*** Opening of Exercise material ***
Lemma external_to_string_ok k : external_to_string big_endian (external_of k) = Some (installer_name k).
Proof.
  destruct k as [s|l]; cbn [external_of external_to_string installer_name]; [reflexivity|].
  assert ((fun s => tdf_string (n_contents s)) <$> l = tdf_string <$> (n_contents <$> l)) as -> by (by rewrite <- list_fmap_compose).
  set (us := n_contents <$> l).
  assert (length (tdf_string <$> us) + sum_list_with (fun t => Z.to_nat (number t * (size t / 8))) (tdf_string <$> us) = sum_list_with (fun l => S (length l)) us)%nat as ->.
  { clear. induction us as [|x us IH]; [reflexivity|]. cbn [fmap list_fmap sum_list_with length] in *. cbn [size number tdf_string]. change (8 / 8) with 1. rewrite Z.mul_1_r, Nat2Z.id. lia. }
  set (k := sum_list_with _ us). rewrite Nat.add_1_r. change (replicate (S k) 0) with ([] ++ replicate (S k) 0). change 0%nat with (length ([] : list Z)) at 1.
  rewrite copy_uniques_ok by done. cbn [mbind option_bind app]. fold k. replace (S k - k)%nat with 1%nat by lia. f_equal.
  assert (flat_map (fun s => n_contents s ++ [85]) l = flat_map (fun c => c ++ [85]) us) as -> by (unfold us; clear; induction l as [|s l IH]; [done|]; cbn; by rewrite IH).
  clear k. induction us as [|c us IH]; [reflexivity|]. cbn [flat_map]. rewrite <- !app_assoc. apply until_zero_padded. cbn [app until_zero Z.eqb]. by rewrite IH.
Qed.
End Strings.
(** * solve.js: threshold-secret reconstruction, verified against its code

    A shallow embedding of [src/solve.js].

    - JS [BigInt] values are [Z]; [/] and [%] on BigInt truncate towards
      zero, hence [Z.quot] and [Z.rem].
    - JS Numbers that only ever hold array indices or counters are [nat];
      the one place where such a Number can go negative ([last] and the
      position bound in [combinations]) is computed in [Z].
    - A JS string is a [string]: a sequence of code units below 256, so a
      character is an [ascii] read as a Latin-1 code point, and
      [toLowerCase] is modelled on that range only.
    - The digit decoder is modelled a second time on every string
      ([CodePoints]): a string is the list of code points its iterator
      produces and the platform's lower-casing table is a parameter, of
      which only what the decoder can observe is assumed.
    - [throw] is the [Throw] constructor of [result]; [try/catch] is a match.
    - A generator is its state together with the function that advances it;
      loops that the code cannot bound are run with fuel and the theorems
      say whether fuel is ever enough. *)

From Equations Require Import Equations.
From Stdlib Require Import ZArith Lia Bool Ascii String List Permutation Sorted.
From Stdlib Require Import QArith Qcanon Field.
Import ListNotations.
Open Scope Z_scope.

(** ** Exceptions *)

Inductive Error : Type :=
| InvalidDigit (ch : ascii)            (* `Invalid digit: ${ch}` *)
| DigitGeBase (ch : ascii) (base : Z)  (* `Digit '${ch}' >= base ${base}` *)
| ZeroDenominator                      (* "Zero denominator in fraction" *)
| NonInteger (num den : Z)             (* "Interpolation didn't yield an integer at 0" *)
| TypeError                            (* property read on [undefined] *)
| InvalidParams                        (* `Invalid n/k values` *)
| NoValidSubset.                       (* "Could not compute any c from subsets." *)

Inductive result (A : Type) : Type :=
| Ok (a : A)
| Throw (e : Error).
Arguments Ok {A} a.
Arguments Throw {A} e.

Definition bind {A B} (r : result A) (f : A -> result B) : result B :=
  match r with
  | Ok a => f a
  | Throw e => Throw e
  end.

Notation "x <- r ;; k" := (bind r (fun x => k))
  (at level 61, r at next level, right associativity).
Notation "' p <- r ;; k" := (bind r (fun p => k))
  (at level 61, p pattern, r at next level, right associativity).

(** The spec's taxonomy files both decoder exceptions under "invalid-digit". *)
Definition invalid_digit_error (e : Error) : Prop :=
  match e with
  | InvalidDigit _ | DigitGeBase _ _ => True
  | _ => False
  end.

(** ** Digit decoder (solve.js 3-19) *)

Module Decoder.

Definition code (ch : ascii) : Z := Z.of_N (N_of_ascii ch).

Definition ascii_of_code (n : Z) : ascii := ascii_of_N (Z.to_N n).

(** [String.prototype.toLowerCase] on one Latin-1 character: A-Z and the
    accented capitals U+00C0..U+00DE (U+00D7, the multiplication sign,
    apart) move up by 32; every other character is its own lower case. *)
Definition toLowerCase (ch : ascii) : ascii :=
  let n := code ch in
  if ((65 <=? n) && (n <=? 90))
     || ((192 <=? n) && (n <=? 222) && negb (n =? 215))
  then ascii_of_code (n + 32)
  else ch.

(** Comparing one-character strings compares their code units. *)
Definition charToVal (ch : ascii) : result Z :=
  let c := toLowerCase ch in
  if (code "0" <=? code c) && (code c <=? code "9") then
    Ok (code c - code "0")
  else if (code "a" <=? code c) && (code c <=? code "z") then
    Ok (10 + (code c - code "a"))
  else Throw (InvalidDigit ch).

(** The [for (const ch of str)] loop, [acc] threaded through. *)
Fixpoint decode_loop (base : Z) (str : string) (acc : Z) : result Z :=
  match str with
  | EmptyString => Ok acc
  | String ch rest =>
      v <- charToVal ch ;;
      if v >=? base then Throw (DigitGeBase ch base)
      else decode_loop base rest (acc * base + v)
  end.

(** [base] is an integer-valued Number, so [BigInt(base)] is that integer. *)
Definition decodeBaseToBigInt (str : string) (base : Z) : result Z :=
  decode_loop base str 0.

(** *** What the spec says a digit is *)

(** '0'..'9' are 0-9 and the letters, in either case, are 10-35. *)
Definition digitValue (ch : ascii) : option Z :=
  let n := code ch in
  if (48 <=? n) && (n <=? 57) then Some (n - 48)
  else if (97 <=? n) && (n <=? 122) then Some (n - 97 + 10)
  else if (65 <=? n) && (n <=? 90) then Some (n - 65 + 10)
  else None.
(* ================================================================= *)
(** ** Loops over the camera relation network *)

(** Case analysis on the first computation of a sequence that can throw:
    the case of an exception is closed when the goal says that the whole
    sequence returned. *)
Ltac case_bind :=
  match goal with
  | |- context [mbind _ ?r] =>
      destruct r eqn:?; cbn [mbind result_bind]; [| discriminate]
  end.

(** A double loop over the cameras and their features is one loop over the
    features in camera-major order. *)
Lemma fold_left_concat {A B : Type} (f : B -> A -> B) (ll : list (list A))
  (b : B) :
  fold_left (fun st l => fold_left f l st) ll b = fold_left f (concat ll) b.
Proof.
  revert b. induction ll as [| l ll IH]; intros b; simpl; [reflexivity |].
  rewrite fold_left_app. apply IH.
Qed.

Lemma is_outlier_true O i : is_outlier O i = true <-> i ∈ O.
Proof. unfold is_outlier. apply bool_decide_eq_true. Qed.

Lemma is_outlier_false O i : is_outlier O i = false <-> i ∉ O.
Proof. unfold is_outlier. apply bool_decide_eq_false. Qed.

(* ================================================================= *)
(** ** The outliers only grow and never hold a GCP *)

Section OutlierSets.

Variable cnet : ControlNetwork.

(** The points a loop of [update_outliers] looks at: seen by a camera, not
    an outlier on entry, not a GCP. *)
Definition candidate (crn : CameraRelationNetwork) (O : gset nat) (i : nat)
  : Prop :=
  (exists f, f ∈ concat crn /\ m_point_id f = i)
  /\ (i ∉ O) /\ is_gcp cnet i = false.

Lemma new_outliers_fold (O : gset nat) (mr : list double) (e : double)
  (l : list JFeature) (acc : gset nat) (i : nat) :
  i ∈ fold_left (new_outliers_body cnet O mr e) l acc
  <-> i ∈ acc
      \/ ((exists f, f ∈ l /\ m_point_id f = i)
          /\ (i ∉ O) /\ is_gcp cnet i = false
          /\ dgt (get_d mr i) e = true).
Proof.
  revert acc. induction l as [| f l IH]; intros acc; simpl.
  - split; [auto |]. intros [H | [[f [Hf _]] _]]; [exact H |].
    apply elem_of_nil in Hf. destruct Hf.
  - rewrite IH. unfold new_outliers_body.
    destruct (is_outlier O (m_point_id f)) eqn:Ho.
    { apply is_outlier_true in Ho. split.
      - intros [H | [[g [Hg Hi]] H]]; [auto |]. right. split; [| exact H].
        exists g. split; [apply elem_of_cons; auto | exact Hi].
      - intros [H | [[g [Hg Hi]] H]]; [auto |].
        apply elem_of_cons in Hg as [-> | Hg].
        + destruct H as [Hn _]. rewrite <- Hi in Hn. contradiction.
        + right. split; [exists g; auto | exact H]. }
    destruct (is_gcp cnet (m_point_id f)) eqn:Hg.
    { split.
      - intros [H | [[g [Hg' Hi]] H]]; [auto |]. right. split; [| exact H].
        exists g. split; [apply elem_of_cons; auto | exact Hi].
      - intros [H | [[g [Hg' Hi]] H]]; [auto |].
        apply elem_of_cons in Hg' as [-> | Hg'].
        + destruct H as [_ [Hn _]]. rewrite <- Hi in Hn. congruence.
        + right. split; [exists g; auto | exact H]. }
    apply is_outlier_false in Ho.
    destruct (dgt (get_d mr (m_point_id f)) e) eqn:Hd.
    + split.
      * intros [H | [[g [Hg' Hi]] H]].
        -- apply elem_of_union in H as [H | H]; [| auto].
           apply elem_of_singleton in H. subst i. right.
           split; [exists f; split; [apply elem_of_cons; auto | reflexivity] |].
           auto.
        -- right. split; [| exact H].
           exists g. split; [apply elem_of_cons; auto | exact Hi].
      * intros [H | [[g [Hg' Hi]] H]].
        -- left. apply elem_of_union. auto.
        -- apply elem_of_cons in Hg' as [-> | Hg'].
           ++ left. apply elem_of_union. left. apply elem_of_singleton. auto.
           ++ right. split; [exists g; auto | exact H].
    + split.
      * intros [H | [[g [Hg' Hi]] H]]; [auto |]. right. split; [| exact H].
        exists g. split; [apply elem_of_cons; auto | exact Hi].
      * intros [H | [[g [Hg' Hi]] H]]; [auto |].
        apply elem_of_cons in Hg' as [-> | Hg'].
        -- destruct H as [_ [_ Hd']]. rewrite <- Hi in Hd'. congruence.
        -- right. split; [exists g; auto | exact H].
Qed.

(** The new set of outliers: the old one and the candidates whose mean
    residual is above the cutoff. *)
Lemma add_new_outliers_spec (crn : CameraRelationNetwork) (O : gset nat)
  (mr : list double) (e : double) (i : nat) :
  i ∈ add_new_outliers cnet crn O mr e
  <-> i ∈ O \/ (candidate crn O i /\ dgt (get_d mr i) e = true).
Proof.
  unfold add_new_outliers, candidate. rewrite fold_left_concat.
  rewrite new_outliers_fold. tauto.
Qed.

End OutlierSets.

Section PassLoop.

Variable libs : Libraries.
Variable ba_model : BAModel.
Variable opt : Options.
Variable cnet : ControlNetwork.
Variable crn : CameraRelationNetwork.
Variable num_camera_params : nat.
Variable num_point_params : nat.
Variable num_intrinsic_params : nat.
Variable num_cameras : nat.
Variable num_points : nat.

(** No index of the set is the index of a GCP. *)
Definition no_gcp (O : gset nat) : Prop :=
  forall i, i ∈ O -> is_gcp cnet i = false.

(** Every set of the sequence is contained in the sets after it. *)
Definition growing (trace : list (gset nat)) : Prop :=
  forall j k A B,
    (j <= k)%nat -> trace !! j = Some A -> trace !! k = Some B -> A ⊆ B.

Lemma update_outliers_grows fob ceres O nc ncp npp counts ngcp refs problem st
  n O' :
  update_outliers fob ceres opt cnet crn num_points O nc ncp npp counts ngcp
    refs problem st = Ok (n, O') ->
  O ⊆ O' /\ (no_gcp O -> no_gcp O')
  /\ n = Z.of_nat (size O') - Z.of_nat (size O).
Proof.
  unfold update_outliers. case_bind.
  destruct (compute_mean_residuals_at_xyz _ _ _ _) as [mr obs].
  intros H. injection H as Hn HO. subst O'. split; [| split].
  - intros i Hi. apply add_new_outliers_spec. auto.
  - intros Hno i Hi. apply add_new_outliers_spec in Hi as [Hi | [Hc _]].
    + apply Hno, Hi.
    + apply Hc.
  - symmetry. exact Hn.
Qed.

Lemma one_pass_grows first_pass last_pass orig_cams cameras intrinsics points
  O n st O' :
  do_ba_ceres_one_pass libs ba_model opt cnet crn num_camera_params
    num_point_params num_intrinsic_params num_cameras num_points first_pass
    last_pass orig_cams cameras intrinsics points O = Ok (n, st, O') ->
  O ⊆ O' /\ (no_gcp O -> no_gcp O').
Proof.
  unfold do_ba_ceres_one_pass. do 5 case_bind.
  destruct last_pass; cbn [negb].
  - cbn [mbind result_bind]. case_bind.
    intros H. injection H as _ _ HO. subst O'.
    split; [reflexivity | auto].
  - match goal with
    | |- context [mbind _ ?r] => destruct r as [[n' O''] | e] eqn:Hu
    end; cbn [mbind result_bind]; [| discriminate].
    case_bind.
    intros H. injection H as _ _ HO. subst O''.
    apply update_outliers_grows in Hu. tauto.
Qed.

Lemma growing_snoc trace O :
  growing trace -> (forall A, A ∈ trace -> A ⊆ O) -> growing (trace ++ [O]).
Proof.
  intros Hg Hsub j k A B Hjk Hj Hk.
  apply lookup_snoc_Some in Hk as [[Hlt Hk] | [Hlen HB]].
  - rewrite lookup_app_l in Hj by lia. exact (Hg j k A B Hjk Hj Hk).
  - subst B. apply lookup_snoc_Some in Hj as [[Hlt Hj] | [_ HA]].
    + apply Hsub. eapply list_elem_of_lookup_2. exact Hj.
    + subst A. reflexivity.
Qed.

(** The invariant of the loop: the sets recorded so far grow, they are all
    contained in the current set, and none holds a GCP. *)
Lemma pass_loop_trace orig fuel pass arrays O trace :
  growing trace ->
  (forall A, A ∈ trace -> A ⊆ O) ->
  (forall A, A ∈ trace -> no_gcp A) ->
  no_gcp O ->
  let r := pass_loop libs ba_model opt cnet crn num_camera_params
             num_point_params num_intrinsic_params num_cameras num_points
             orig fuel pass arrays O trace in
  growing (fst r)
  /\ (forall A, A ∈ fst r -> no_gcp A)
  /\ (forall a O', snd r = Ok (a, O') -> no_gcp O' /\ O ⊆ O').
Proof.
  revert pass arrays O trace.
  induction fuel as [| fuel IH]; intros pass arrays O trace Hg Hsub Hno HO;
    cbn [pass_loop]; cbv zeta.
  - simpl. repeat split; auto.
    + injection H as _ <-. exact HO.
    + injection H as _ <-. reflexivity.
  - destruct (if 1 <? num_ba_passes opt then orig else arrays)
      as [[cameras intrinsics] points].
    destruct (do_ba_ceres_one_pass _ _ _ _ _ _ _ _ _ _ _ _ _ _ _ _ _)
      as [[[n st] O'] | e] eqn:Hpass.
    + apply one_pass_grows in Hpass as [HOO' Hno'].
      specialize (Hno' HO).
      assert (Hg' : growing (trace ++ [O'])).
      { apply growing_snoc; [exact Hg |]. intros A HA.
        transitivity O; [apply Hsub, HA | exact HOO']. }
      assert (Hsub' : forall A, A ∈ trace ++ [O'] -> A ⊆ O').
      { intros A HA. apply elem_of_app in HA as [HA | HA].
        - transitivity O; [apply Hsub, HA | exact HOO'].
        - apply list_elem_of_singleton in HA. subst A. reflexivity. }
      assert (Hnog' : forall A, A ∈ trace ++ [O'] -> no_gcp A).
      { intros A HA. apply elem_of_app in HA as [HA | HA].
        - apply Hno, HA.
        - apply list_elem_of_singleton in HA. subst A. exact Hno'. }
      destruct (negb (pass =? num_ba_passes opt - 1) && (n =? 0)).
      { simpl. repeat split; auto.
        - injection H as _ <-. exact Hno'.
        - injection H as _ <-. exact HOO'. }
      destruct ((1 <? num_ba_passes opt)
                && (Z.of_nat num_points - Z.of_nat (size O')
                    <? min_matches opt)).
      { simpl. repeat split; auto; discriminate. }
      specialize (IH (pass + 1) (arrays_of st) O' (trace ++ [O']) Hg' Hsub'
                    Hnog' Hno').
      cbv zeta in IH. destruct IH as [IH1 [IH2 IH3]].
      repeat split; auto.
      * eapply IH3; eauto.
      * transitivity O'; [exact HOO' |]. eapply IH3; eauto.
    + simpl. repeat split; auto; discriminate.
Qed.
*** Close of Exercise material ***
Your assignment - Which lines in the records contain the word "Latin"? Copy each one.

Exercise solution -
      character is an [ascii] read as a Latin-1 code point, and
(** [String.prototype.toLowerCase] on one Latin-1 character: A-Z and the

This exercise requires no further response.